EXERCISE
Pull out every line below that contains the word "exactly".

PROVIDED MATERIAL
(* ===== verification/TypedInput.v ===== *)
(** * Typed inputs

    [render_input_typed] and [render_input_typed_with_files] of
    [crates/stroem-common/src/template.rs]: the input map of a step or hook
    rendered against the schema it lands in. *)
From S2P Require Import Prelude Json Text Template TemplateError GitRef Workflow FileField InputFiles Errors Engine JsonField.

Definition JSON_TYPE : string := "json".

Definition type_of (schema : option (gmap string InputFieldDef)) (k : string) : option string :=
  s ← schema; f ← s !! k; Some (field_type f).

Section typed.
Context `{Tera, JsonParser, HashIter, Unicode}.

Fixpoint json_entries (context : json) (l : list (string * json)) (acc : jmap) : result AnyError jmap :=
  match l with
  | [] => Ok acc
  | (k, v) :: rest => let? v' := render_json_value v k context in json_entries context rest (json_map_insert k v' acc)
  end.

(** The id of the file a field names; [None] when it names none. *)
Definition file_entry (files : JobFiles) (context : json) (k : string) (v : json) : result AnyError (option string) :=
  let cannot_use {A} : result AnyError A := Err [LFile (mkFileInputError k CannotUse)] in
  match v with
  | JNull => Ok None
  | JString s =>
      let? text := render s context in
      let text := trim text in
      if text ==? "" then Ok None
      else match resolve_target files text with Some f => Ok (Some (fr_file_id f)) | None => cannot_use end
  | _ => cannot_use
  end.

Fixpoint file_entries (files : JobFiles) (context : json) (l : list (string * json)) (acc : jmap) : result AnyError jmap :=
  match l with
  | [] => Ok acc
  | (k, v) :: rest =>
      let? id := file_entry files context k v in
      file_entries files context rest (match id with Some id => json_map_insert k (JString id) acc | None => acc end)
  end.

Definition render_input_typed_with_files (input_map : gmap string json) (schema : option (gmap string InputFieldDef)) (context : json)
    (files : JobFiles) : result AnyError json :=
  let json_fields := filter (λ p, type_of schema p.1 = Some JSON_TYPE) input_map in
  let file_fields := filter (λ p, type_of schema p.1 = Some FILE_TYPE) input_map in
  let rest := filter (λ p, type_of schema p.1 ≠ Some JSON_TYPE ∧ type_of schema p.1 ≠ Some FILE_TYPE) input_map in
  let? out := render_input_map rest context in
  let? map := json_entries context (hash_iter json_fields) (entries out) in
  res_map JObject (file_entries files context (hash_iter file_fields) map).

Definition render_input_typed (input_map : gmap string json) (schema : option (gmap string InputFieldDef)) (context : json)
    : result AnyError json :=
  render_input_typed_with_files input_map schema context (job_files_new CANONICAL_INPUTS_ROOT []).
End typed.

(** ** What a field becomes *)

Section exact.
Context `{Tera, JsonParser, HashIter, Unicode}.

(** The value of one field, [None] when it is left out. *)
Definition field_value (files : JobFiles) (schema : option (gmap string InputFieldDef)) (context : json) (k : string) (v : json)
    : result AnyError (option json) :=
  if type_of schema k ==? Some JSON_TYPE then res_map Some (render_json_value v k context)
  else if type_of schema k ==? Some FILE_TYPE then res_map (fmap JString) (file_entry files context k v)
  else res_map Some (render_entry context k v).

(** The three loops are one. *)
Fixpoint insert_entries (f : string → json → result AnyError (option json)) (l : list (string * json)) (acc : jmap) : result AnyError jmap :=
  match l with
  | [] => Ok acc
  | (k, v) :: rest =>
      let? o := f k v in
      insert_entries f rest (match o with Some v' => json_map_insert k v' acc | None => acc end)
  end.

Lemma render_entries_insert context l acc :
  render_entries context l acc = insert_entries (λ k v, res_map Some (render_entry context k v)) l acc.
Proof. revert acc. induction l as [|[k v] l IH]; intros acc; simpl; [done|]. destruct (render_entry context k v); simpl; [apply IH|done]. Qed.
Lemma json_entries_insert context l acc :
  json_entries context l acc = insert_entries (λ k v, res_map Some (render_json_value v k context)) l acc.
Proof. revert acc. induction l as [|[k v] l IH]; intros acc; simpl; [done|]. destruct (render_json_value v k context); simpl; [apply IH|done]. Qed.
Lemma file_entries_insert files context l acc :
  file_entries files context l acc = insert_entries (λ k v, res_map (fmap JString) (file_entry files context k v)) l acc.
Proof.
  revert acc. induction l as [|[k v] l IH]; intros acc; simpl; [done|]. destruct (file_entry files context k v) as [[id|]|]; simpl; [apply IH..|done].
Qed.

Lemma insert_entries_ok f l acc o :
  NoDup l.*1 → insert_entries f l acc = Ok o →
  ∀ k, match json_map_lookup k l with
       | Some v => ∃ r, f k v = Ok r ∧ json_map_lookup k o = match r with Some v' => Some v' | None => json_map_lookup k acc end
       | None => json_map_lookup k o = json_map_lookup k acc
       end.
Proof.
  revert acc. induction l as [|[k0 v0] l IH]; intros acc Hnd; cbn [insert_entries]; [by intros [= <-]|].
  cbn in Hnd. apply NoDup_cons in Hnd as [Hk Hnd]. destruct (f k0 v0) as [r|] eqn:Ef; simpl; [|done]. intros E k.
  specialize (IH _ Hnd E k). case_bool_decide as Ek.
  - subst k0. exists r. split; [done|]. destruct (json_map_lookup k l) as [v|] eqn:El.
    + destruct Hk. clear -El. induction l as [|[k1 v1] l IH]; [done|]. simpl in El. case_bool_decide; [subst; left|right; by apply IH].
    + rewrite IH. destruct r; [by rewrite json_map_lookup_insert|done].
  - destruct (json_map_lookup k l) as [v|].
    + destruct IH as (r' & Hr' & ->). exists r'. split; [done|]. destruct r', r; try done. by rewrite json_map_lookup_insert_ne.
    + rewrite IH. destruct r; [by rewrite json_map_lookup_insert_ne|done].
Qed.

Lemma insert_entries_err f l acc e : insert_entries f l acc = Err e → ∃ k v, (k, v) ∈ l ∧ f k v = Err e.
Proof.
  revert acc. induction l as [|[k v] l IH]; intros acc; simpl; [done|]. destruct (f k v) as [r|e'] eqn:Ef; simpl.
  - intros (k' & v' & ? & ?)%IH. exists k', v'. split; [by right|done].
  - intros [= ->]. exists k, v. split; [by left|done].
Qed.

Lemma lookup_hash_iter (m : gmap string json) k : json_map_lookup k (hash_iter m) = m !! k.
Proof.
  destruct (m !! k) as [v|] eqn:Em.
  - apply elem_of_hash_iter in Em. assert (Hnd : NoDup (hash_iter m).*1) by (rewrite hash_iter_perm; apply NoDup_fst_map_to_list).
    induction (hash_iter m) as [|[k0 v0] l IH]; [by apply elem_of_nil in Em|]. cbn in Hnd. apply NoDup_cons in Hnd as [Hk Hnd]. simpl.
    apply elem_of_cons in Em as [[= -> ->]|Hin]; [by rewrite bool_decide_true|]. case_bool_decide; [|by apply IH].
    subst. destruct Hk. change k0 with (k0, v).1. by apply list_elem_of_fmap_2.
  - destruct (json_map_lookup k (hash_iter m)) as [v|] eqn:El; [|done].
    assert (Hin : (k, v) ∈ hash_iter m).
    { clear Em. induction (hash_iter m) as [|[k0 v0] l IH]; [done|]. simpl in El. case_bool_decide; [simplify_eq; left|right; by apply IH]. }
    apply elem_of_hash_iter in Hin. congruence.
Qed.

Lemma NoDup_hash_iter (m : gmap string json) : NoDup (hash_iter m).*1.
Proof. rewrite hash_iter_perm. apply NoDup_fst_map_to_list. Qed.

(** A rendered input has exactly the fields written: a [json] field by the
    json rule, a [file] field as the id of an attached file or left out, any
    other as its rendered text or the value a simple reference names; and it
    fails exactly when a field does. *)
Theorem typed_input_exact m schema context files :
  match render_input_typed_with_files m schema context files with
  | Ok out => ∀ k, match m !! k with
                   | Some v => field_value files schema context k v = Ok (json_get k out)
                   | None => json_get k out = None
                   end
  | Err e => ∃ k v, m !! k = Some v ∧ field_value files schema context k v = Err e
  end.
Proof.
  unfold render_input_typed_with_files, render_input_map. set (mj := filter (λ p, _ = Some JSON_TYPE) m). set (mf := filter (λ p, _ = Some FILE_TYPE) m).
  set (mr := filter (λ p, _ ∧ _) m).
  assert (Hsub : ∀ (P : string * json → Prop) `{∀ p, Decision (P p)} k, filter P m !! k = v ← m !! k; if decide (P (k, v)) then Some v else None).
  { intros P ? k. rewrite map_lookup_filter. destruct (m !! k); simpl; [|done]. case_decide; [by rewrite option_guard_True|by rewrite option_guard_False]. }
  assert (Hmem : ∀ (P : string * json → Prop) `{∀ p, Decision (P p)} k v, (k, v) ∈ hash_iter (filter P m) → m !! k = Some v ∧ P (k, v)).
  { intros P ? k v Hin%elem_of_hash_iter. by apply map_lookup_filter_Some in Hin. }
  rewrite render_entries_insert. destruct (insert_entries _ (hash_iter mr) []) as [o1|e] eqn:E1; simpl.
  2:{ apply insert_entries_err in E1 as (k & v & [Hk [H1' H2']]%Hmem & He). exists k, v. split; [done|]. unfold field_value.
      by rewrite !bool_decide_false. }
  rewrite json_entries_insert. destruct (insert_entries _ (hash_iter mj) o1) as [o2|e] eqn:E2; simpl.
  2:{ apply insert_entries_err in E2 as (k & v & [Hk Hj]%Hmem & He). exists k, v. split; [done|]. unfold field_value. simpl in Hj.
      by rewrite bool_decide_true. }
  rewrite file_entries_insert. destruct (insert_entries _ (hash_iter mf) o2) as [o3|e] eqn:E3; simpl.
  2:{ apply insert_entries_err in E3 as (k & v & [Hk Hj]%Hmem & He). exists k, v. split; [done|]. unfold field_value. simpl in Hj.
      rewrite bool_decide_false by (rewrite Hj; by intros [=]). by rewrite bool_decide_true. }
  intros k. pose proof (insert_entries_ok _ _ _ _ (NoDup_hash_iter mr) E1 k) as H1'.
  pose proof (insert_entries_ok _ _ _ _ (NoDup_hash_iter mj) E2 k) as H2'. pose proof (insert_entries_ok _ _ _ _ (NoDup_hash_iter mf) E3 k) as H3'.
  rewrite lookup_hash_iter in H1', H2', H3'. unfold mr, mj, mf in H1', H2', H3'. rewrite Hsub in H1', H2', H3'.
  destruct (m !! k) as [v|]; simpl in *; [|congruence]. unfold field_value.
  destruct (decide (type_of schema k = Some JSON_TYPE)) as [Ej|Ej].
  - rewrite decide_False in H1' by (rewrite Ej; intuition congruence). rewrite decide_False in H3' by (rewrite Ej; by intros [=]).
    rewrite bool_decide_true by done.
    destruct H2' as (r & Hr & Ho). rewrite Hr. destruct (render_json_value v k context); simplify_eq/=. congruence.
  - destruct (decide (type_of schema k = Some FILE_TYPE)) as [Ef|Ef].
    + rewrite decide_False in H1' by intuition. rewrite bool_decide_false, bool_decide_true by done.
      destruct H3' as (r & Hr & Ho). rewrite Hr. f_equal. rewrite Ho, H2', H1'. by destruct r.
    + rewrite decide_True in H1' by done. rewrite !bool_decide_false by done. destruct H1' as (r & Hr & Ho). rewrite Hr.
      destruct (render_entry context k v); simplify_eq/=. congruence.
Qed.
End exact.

SOLUTION TO THE EXERCISE
(** A rendered input has exactly the fields written: a [json] field by the
    fails exactly when a field does. *)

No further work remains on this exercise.